- **Exercise**:
When the line containing "has_char c s'" appears in the entries below, begin printing there and stop after the line containing "(** The three"; print each of those lines exactly and no other line.

- **Records shown**:
---------------
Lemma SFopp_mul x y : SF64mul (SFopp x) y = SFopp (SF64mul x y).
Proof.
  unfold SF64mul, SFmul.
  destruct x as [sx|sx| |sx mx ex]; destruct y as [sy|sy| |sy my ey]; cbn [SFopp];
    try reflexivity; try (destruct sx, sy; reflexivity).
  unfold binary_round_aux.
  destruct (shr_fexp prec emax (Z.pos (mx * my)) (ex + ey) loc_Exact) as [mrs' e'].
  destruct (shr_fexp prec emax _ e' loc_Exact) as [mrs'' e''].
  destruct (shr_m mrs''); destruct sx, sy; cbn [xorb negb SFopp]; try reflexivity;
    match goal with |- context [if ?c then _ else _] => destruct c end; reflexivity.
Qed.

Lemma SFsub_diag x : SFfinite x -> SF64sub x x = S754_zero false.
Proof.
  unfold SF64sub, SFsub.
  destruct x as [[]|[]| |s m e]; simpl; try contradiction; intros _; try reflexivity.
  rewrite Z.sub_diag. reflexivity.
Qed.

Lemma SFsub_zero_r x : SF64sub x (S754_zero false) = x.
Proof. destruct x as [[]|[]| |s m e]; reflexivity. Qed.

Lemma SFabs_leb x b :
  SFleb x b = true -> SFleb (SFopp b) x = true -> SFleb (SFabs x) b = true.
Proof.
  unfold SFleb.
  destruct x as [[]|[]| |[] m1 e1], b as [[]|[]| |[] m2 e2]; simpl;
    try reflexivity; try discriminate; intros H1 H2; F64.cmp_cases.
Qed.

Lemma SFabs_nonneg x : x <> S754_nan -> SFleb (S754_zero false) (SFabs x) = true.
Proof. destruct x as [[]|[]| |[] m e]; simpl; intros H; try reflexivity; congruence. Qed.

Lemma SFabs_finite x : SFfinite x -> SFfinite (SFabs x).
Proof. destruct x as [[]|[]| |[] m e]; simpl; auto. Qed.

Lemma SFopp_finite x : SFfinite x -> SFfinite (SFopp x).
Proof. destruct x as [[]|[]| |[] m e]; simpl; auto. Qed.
---------------
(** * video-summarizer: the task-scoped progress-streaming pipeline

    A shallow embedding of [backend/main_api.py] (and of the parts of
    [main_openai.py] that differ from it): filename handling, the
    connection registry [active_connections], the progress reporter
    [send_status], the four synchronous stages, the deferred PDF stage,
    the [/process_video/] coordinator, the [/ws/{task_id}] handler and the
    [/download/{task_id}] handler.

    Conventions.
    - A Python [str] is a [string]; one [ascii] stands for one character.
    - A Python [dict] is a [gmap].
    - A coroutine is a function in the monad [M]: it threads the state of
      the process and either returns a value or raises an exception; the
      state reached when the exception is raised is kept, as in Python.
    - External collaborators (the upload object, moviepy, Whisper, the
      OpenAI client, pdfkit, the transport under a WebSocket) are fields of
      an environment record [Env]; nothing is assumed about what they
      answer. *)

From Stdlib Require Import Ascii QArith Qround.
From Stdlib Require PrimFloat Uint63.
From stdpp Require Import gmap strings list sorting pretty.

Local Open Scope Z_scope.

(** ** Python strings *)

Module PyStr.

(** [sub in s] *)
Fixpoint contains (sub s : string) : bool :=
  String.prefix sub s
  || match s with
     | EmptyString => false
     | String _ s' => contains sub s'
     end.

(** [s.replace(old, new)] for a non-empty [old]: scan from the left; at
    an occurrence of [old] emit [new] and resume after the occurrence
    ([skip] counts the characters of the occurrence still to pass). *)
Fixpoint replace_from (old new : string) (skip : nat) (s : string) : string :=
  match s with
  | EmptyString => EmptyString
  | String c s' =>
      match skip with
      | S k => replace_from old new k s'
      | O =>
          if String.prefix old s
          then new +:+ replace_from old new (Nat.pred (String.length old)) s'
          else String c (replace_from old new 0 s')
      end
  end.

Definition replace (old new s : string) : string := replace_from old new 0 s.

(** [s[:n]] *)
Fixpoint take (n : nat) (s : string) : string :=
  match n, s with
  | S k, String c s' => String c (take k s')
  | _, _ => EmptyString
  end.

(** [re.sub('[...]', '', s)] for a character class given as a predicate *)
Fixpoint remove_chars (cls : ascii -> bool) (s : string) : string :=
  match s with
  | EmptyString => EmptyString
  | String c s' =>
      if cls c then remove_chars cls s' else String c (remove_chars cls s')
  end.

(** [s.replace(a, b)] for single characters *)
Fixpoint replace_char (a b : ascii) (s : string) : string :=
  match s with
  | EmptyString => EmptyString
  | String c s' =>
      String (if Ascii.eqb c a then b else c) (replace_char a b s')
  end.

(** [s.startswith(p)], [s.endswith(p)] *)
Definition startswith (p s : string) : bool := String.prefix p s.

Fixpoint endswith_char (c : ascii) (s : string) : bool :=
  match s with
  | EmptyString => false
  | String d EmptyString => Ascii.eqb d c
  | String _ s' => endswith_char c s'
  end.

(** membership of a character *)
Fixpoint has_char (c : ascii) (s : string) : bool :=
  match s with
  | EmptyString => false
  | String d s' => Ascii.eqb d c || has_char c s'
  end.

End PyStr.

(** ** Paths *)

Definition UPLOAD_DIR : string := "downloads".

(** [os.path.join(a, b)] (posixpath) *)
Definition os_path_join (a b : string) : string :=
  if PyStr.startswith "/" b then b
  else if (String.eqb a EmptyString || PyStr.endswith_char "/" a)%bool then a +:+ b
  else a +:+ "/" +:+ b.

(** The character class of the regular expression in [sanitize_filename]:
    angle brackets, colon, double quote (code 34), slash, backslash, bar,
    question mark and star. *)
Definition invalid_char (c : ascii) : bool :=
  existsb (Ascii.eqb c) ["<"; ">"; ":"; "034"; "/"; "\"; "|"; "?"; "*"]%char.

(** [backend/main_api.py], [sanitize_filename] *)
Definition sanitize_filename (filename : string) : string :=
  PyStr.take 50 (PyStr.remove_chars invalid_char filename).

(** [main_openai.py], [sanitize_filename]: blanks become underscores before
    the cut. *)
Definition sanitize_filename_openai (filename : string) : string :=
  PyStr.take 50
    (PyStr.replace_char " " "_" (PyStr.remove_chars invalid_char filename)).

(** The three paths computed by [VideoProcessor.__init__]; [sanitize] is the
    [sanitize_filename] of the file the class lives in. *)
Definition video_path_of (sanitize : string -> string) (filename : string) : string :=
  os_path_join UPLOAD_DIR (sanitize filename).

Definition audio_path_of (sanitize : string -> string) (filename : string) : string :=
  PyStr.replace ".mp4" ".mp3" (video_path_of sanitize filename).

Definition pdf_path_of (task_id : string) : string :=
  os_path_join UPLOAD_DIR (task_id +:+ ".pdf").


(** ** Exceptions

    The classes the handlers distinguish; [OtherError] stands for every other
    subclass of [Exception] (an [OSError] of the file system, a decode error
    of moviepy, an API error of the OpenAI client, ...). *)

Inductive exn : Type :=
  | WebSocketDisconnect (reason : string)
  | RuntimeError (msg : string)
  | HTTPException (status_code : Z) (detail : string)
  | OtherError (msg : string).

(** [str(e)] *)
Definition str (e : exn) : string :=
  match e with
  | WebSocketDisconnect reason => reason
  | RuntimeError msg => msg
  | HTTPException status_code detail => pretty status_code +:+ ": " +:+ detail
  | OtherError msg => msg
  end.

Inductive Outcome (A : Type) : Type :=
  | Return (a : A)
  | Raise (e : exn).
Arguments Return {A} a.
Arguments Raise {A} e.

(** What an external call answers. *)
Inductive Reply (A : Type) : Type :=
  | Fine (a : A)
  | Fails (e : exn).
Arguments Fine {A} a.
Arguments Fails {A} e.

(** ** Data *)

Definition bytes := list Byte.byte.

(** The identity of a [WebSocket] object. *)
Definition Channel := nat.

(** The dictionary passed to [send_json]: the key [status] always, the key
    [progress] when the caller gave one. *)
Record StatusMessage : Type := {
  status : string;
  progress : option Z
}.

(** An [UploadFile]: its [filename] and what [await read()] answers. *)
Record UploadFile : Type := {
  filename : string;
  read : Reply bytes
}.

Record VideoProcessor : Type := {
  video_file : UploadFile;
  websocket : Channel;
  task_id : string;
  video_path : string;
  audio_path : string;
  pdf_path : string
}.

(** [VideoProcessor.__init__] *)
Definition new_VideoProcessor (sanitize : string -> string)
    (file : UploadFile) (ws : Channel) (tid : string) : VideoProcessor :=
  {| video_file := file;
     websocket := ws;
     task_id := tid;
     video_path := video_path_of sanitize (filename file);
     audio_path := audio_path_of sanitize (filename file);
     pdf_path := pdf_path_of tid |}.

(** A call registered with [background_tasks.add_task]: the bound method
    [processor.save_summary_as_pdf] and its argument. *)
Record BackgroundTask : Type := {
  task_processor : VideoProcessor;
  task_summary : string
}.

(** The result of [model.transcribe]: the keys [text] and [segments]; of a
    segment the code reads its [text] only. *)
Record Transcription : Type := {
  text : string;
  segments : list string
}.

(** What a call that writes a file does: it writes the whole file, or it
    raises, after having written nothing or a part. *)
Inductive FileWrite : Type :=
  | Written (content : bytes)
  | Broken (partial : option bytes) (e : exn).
---------------
- **Result of this exercise**:
  | String d s' => Ascii.eqb d c || has_char c s'
  end.

End PyStr.

(** ** Paths *)

Definition UPLOAD_DIR : string := "downloads".

(** [os.path.join(a, b)] (posixpath) *)
Definition os_path_join (a b : string) : string :=
  if PyStr.startswith "/" b then b
  else if (String.eqb a EmptyString || PyStr.endswith_char "/" a)%bool then a +:+ b
  else a +:+ "/" +:+ b.

(** The character class of the regular expression in [sanitize_filename]:
    angle brackets, colon, double quote (code 34), slash, backslash, bar,
    question mark and star. *)
Definition invalid_char (c : ascii) : bool :=
  existsb (Ascii.eqb c) ["<"; ">"; ":"; "034"; "/"; "\"; "|"; "?"; "*"]%char.

(** [backend/main_api.py], [sanitize_filename] *)
Definition sanitize_filename (filename : string) : string :=
  PyStr.take 50 (PyStr.remove_chars invalid_char filename).

(** [main_openai.py], [sanitize_filename]: blanks become underscores before
    the cut. *)
Definition sanitize_filename_openai (filename : string) : string :=
  PyStr.take 50
    (PyStr.replace_char " " "_" (PyStr.remove_chars invalid_char filename)).

(** The three paths computed by [VideoProcessor.__init__]; [sanitize] is the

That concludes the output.